Data entries:
■ ■ ■ ■ ■
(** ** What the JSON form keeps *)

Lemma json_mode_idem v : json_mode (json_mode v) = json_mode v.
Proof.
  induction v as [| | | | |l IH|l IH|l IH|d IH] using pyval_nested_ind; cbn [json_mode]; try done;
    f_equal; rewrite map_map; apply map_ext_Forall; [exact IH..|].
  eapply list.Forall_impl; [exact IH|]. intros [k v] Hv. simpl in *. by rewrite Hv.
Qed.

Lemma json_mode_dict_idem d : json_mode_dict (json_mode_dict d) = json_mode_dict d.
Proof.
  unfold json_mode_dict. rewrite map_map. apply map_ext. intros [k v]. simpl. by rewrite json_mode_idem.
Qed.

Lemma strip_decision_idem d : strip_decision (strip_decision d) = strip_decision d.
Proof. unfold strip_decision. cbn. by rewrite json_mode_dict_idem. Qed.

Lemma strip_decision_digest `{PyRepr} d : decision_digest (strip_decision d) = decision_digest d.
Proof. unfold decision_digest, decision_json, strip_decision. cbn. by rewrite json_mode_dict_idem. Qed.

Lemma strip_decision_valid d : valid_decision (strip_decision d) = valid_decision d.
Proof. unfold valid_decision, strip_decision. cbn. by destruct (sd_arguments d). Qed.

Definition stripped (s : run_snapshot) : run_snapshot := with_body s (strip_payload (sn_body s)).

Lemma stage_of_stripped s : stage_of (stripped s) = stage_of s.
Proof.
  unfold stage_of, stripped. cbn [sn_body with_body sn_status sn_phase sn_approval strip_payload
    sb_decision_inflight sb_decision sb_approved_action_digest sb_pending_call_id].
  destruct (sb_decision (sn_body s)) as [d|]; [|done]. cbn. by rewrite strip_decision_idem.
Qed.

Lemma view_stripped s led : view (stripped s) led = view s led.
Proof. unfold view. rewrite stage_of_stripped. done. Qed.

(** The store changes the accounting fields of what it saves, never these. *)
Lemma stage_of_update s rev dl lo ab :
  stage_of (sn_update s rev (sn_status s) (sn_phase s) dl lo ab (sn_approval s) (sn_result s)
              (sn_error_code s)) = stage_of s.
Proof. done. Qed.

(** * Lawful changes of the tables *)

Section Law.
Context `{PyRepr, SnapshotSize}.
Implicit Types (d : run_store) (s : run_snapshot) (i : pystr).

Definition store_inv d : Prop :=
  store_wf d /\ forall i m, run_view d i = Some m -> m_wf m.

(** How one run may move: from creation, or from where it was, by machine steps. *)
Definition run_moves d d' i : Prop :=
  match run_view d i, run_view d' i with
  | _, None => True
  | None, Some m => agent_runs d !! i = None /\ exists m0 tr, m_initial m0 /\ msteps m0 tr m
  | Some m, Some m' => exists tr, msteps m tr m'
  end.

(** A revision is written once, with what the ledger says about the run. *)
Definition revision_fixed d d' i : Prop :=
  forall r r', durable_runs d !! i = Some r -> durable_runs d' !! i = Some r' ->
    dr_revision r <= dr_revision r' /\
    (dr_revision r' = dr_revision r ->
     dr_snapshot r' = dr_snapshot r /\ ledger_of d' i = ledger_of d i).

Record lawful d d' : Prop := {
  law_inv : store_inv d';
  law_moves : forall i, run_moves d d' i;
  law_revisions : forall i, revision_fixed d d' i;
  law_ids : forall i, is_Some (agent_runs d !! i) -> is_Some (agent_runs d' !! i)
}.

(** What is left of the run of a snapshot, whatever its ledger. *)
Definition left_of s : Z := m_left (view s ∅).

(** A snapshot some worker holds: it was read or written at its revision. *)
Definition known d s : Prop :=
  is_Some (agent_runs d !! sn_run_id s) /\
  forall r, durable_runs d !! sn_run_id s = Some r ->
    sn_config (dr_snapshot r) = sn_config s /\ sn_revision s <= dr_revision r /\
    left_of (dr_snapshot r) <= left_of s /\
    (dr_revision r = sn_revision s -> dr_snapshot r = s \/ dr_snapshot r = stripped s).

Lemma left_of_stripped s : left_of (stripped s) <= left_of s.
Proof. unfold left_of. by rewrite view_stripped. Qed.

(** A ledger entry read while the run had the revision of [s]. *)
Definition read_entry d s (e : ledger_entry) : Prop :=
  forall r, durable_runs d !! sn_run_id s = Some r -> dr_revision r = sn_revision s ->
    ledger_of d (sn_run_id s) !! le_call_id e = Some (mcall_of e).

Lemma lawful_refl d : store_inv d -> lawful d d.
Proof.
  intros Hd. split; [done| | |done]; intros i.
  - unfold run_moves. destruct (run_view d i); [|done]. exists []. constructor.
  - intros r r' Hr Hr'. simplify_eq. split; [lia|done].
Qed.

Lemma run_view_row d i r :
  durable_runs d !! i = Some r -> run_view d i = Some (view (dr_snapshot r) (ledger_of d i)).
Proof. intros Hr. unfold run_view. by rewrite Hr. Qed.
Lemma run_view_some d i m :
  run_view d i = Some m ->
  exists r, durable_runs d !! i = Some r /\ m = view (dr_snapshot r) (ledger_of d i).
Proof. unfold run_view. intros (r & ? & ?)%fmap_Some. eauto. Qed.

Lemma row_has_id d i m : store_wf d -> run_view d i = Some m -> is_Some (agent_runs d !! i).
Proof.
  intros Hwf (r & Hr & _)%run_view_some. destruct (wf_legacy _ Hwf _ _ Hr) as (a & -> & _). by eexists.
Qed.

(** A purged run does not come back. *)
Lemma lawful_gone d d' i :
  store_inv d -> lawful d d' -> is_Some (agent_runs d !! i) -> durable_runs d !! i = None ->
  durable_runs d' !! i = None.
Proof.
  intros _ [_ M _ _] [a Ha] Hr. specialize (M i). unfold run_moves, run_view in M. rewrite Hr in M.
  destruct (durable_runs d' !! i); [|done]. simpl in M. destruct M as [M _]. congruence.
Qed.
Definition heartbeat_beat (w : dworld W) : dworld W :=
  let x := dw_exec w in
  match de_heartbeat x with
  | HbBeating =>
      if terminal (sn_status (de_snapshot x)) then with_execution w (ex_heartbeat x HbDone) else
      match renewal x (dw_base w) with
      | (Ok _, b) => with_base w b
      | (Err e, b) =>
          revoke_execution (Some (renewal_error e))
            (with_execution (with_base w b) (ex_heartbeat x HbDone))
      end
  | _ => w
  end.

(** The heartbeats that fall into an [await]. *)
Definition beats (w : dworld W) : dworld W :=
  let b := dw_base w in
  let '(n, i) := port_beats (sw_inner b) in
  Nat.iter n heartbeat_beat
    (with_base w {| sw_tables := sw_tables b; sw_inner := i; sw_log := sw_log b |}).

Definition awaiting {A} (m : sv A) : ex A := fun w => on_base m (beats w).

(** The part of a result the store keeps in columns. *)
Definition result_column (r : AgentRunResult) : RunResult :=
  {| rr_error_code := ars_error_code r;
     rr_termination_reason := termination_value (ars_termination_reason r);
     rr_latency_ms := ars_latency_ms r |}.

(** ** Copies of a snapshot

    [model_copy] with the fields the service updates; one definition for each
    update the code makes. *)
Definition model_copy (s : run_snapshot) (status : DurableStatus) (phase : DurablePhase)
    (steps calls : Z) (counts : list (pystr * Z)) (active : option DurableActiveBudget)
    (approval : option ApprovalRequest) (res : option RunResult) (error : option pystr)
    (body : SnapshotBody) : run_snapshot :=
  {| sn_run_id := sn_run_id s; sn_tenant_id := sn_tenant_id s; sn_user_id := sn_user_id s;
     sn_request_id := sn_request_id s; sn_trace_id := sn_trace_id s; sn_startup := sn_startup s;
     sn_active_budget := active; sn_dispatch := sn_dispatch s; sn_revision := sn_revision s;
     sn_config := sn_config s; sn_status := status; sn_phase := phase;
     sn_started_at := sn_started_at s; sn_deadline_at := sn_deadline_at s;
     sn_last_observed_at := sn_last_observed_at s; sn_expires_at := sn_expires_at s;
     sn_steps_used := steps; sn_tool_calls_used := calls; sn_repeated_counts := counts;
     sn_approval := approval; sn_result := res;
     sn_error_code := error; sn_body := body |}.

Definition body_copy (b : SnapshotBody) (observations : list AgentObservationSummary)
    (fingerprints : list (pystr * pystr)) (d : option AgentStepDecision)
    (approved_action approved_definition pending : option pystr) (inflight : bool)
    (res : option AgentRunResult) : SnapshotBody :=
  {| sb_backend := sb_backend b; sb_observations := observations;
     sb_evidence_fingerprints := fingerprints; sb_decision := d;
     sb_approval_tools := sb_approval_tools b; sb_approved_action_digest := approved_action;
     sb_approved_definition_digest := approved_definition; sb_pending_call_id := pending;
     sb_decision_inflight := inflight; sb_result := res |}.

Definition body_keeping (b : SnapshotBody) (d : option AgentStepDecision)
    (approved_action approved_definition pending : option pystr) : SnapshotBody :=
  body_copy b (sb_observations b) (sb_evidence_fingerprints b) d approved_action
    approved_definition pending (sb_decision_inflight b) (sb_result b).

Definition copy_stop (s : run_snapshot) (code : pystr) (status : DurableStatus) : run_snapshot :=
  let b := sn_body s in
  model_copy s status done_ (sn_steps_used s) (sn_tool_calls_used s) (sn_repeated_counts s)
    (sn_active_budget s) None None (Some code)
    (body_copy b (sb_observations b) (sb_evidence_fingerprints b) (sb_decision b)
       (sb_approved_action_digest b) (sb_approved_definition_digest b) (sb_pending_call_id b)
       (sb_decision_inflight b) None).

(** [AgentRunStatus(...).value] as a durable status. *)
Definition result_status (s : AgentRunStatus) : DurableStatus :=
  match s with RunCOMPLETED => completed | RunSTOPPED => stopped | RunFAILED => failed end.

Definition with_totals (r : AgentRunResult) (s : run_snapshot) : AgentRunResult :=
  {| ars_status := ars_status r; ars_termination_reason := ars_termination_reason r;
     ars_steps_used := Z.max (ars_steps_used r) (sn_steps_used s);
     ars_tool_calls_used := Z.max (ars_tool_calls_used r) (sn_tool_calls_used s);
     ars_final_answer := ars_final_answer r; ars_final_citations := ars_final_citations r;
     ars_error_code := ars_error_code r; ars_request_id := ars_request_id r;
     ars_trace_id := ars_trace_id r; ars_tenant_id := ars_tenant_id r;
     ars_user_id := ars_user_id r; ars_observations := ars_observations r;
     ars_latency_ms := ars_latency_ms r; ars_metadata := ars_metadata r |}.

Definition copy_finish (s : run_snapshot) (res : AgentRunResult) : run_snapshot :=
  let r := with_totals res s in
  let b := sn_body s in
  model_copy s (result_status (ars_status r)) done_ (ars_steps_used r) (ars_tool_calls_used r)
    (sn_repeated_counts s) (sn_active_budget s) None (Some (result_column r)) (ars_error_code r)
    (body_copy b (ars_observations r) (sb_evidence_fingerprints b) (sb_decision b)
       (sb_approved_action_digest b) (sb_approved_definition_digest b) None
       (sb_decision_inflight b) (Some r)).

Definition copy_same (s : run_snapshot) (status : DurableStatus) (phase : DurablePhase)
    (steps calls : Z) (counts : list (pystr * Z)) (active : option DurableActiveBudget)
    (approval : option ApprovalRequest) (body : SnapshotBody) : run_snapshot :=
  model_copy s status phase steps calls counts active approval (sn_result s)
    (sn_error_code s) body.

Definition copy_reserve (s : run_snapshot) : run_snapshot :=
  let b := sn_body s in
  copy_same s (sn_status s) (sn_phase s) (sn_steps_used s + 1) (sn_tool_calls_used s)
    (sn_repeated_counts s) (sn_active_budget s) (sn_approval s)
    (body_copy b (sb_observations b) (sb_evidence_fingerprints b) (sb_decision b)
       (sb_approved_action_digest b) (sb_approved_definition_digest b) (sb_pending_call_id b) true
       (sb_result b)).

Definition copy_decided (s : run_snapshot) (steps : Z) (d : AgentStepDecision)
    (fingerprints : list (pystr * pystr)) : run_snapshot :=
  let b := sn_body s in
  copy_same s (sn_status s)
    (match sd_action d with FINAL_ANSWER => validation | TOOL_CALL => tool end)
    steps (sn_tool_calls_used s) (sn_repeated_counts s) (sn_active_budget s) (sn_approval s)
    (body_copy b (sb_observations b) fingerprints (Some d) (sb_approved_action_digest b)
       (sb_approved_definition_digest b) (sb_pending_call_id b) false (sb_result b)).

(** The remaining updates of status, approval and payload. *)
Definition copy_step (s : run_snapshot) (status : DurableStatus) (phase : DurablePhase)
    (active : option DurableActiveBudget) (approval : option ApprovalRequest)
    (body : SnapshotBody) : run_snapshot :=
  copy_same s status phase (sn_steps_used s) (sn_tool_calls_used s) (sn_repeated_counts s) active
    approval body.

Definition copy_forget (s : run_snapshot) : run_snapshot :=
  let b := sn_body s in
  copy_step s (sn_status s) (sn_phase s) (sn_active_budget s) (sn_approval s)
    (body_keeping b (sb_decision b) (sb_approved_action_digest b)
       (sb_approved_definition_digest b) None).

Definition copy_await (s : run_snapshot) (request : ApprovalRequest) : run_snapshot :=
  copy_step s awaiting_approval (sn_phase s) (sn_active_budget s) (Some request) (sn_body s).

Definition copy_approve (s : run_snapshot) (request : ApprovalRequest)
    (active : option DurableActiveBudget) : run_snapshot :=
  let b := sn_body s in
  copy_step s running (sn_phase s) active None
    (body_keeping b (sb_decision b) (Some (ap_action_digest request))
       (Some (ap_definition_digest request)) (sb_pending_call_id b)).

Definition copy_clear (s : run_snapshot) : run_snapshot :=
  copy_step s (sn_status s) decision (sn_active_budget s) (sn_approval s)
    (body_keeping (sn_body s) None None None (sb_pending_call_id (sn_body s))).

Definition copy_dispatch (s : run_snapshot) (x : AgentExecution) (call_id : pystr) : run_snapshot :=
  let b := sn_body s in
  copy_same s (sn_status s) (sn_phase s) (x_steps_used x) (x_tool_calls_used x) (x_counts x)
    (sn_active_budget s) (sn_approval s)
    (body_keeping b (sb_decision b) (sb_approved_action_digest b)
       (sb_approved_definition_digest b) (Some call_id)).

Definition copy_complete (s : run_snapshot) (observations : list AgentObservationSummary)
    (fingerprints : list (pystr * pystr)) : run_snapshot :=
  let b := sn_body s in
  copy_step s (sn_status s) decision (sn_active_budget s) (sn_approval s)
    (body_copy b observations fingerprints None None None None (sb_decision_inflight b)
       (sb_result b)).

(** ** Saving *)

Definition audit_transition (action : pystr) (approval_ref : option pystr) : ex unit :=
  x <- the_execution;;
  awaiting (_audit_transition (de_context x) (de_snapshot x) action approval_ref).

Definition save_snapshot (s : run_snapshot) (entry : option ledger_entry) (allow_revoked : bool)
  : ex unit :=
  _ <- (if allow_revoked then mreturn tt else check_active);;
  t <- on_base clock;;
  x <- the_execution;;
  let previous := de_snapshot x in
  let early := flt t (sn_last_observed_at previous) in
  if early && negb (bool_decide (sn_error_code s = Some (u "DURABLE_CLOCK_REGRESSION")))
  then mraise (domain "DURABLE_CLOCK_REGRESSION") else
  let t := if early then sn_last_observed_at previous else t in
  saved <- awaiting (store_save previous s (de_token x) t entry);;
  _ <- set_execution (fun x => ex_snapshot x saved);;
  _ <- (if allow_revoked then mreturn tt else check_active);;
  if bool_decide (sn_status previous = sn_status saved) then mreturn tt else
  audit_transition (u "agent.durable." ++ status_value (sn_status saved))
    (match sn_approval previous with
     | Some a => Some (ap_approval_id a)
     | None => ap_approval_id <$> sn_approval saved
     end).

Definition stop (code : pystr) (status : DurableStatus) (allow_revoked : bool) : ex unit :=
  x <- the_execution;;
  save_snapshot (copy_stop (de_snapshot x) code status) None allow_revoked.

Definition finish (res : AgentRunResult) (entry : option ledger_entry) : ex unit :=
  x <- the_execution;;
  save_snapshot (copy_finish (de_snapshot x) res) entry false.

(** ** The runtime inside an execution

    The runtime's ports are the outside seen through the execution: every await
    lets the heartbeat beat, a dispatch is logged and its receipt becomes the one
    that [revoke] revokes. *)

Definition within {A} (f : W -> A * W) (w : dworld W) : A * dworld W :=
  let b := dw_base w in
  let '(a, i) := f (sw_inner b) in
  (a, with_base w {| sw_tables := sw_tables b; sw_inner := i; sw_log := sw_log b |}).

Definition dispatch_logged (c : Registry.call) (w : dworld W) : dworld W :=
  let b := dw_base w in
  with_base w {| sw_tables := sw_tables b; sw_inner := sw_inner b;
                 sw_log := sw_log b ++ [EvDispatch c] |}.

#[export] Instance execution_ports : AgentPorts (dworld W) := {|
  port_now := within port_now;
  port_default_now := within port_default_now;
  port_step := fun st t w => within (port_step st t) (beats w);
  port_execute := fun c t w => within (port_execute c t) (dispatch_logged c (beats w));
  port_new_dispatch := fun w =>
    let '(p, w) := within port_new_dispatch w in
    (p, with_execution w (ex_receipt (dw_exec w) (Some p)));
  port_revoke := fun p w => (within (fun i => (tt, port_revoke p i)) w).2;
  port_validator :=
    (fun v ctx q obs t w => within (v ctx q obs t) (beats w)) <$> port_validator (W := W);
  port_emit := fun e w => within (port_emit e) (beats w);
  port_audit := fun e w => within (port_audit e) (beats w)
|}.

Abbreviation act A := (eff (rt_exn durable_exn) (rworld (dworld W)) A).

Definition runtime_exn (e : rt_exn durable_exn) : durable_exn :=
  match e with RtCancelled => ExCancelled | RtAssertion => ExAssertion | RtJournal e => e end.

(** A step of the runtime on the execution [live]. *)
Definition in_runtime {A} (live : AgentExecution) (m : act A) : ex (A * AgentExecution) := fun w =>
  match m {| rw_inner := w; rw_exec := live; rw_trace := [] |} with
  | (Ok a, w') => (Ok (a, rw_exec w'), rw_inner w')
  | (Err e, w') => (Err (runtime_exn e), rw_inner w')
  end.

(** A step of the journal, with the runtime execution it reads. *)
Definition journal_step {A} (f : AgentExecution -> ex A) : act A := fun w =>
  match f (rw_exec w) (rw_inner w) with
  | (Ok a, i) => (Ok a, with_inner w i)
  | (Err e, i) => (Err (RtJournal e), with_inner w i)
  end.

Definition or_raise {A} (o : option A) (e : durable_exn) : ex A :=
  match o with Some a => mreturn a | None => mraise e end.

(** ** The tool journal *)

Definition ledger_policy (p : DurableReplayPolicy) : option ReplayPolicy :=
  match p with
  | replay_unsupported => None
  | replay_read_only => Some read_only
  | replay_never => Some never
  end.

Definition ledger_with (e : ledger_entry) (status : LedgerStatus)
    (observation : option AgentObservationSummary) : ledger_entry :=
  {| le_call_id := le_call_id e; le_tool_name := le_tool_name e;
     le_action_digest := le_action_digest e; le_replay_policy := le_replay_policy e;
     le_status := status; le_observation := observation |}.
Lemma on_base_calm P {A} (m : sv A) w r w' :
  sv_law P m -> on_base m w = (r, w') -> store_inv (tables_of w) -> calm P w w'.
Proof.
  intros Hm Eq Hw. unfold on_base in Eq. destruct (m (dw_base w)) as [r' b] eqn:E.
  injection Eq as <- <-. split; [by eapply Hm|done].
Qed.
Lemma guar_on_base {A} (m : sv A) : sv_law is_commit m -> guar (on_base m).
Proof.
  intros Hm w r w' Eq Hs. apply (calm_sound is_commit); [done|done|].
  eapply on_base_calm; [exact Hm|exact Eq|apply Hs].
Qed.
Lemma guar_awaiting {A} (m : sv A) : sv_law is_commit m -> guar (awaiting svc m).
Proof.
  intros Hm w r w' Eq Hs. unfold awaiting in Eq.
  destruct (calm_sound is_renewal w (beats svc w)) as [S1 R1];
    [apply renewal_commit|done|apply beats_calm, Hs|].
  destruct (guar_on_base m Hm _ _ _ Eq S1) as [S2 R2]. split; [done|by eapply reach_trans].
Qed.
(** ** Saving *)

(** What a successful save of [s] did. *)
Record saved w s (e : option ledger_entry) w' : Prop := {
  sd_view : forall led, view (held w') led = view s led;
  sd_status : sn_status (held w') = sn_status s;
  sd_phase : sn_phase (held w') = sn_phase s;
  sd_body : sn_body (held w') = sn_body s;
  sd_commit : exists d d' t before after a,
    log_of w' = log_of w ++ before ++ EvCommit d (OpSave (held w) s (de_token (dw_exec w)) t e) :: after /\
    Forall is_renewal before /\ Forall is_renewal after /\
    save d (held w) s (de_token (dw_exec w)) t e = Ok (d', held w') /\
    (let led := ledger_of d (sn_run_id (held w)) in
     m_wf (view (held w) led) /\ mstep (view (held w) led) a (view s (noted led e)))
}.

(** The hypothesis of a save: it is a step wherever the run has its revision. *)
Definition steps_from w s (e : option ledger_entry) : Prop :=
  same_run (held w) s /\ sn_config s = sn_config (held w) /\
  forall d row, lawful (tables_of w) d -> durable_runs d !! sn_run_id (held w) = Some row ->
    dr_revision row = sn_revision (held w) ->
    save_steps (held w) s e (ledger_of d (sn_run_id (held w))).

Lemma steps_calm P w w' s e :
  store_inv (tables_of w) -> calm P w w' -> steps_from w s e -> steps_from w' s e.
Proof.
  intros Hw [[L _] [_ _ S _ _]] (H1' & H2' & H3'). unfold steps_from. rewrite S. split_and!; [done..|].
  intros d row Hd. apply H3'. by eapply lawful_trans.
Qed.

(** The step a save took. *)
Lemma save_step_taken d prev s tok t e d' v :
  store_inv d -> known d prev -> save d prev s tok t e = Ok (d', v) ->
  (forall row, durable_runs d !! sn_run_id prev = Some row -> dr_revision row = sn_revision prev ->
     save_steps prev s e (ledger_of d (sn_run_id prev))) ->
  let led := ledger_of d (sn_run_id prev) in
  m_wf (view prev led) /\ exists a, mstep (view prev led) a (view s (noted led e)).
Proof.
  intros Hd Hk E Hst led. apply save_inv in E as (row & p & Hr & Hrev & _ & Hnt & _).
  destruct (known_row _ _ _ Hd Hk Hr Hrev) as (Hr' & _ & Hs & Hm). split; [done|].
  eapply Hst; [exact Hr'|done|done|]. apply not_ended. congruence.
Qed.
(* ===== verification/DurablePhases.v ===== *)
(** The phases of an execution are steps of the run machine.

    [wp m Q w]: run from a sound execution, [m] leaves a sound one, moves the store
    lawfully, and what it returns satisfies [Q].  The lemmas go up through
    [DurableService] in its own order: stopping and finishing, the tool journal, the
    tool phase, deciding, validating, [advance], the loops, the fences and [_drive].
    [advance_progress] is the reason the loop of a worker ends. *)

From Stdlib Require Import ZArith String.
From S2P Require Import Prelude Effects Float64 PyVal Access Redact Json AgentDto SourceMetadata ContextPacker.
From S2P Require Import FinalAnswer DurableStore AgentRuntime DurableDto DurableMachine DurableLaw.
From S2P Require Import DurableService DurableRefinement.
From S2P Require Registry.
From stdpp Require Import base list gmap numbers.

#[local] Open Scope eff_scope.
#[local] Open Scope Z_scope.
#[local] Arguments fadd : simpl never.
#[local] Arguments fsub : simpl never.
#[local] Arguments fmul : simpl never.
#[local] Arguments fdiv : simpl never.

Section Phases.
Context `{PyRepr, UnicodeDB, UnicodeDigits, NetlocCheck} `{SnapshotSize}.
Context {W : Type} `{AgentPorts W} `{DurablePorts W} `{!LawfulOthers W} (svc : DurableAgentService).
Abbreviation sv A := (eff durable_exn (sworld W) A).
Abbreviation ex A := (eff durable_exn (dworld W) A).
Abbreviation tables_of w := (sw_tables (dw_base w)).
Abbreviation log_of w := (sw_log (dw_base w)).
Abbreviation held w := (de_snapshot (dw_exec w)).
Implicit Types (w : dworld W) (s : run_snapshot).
■ ■ ■ ■ ■
Task directions => Select every line of the records holding the string "AgentPorts".

Completed exercise =>
#[export] Instance execution_ports : AgentPorts (dworld W) := {|
Context {W : Type} `{AgentPorts W} `{DurablePorts W} `{!LawfulOthers W} (svc : DurableAgentService).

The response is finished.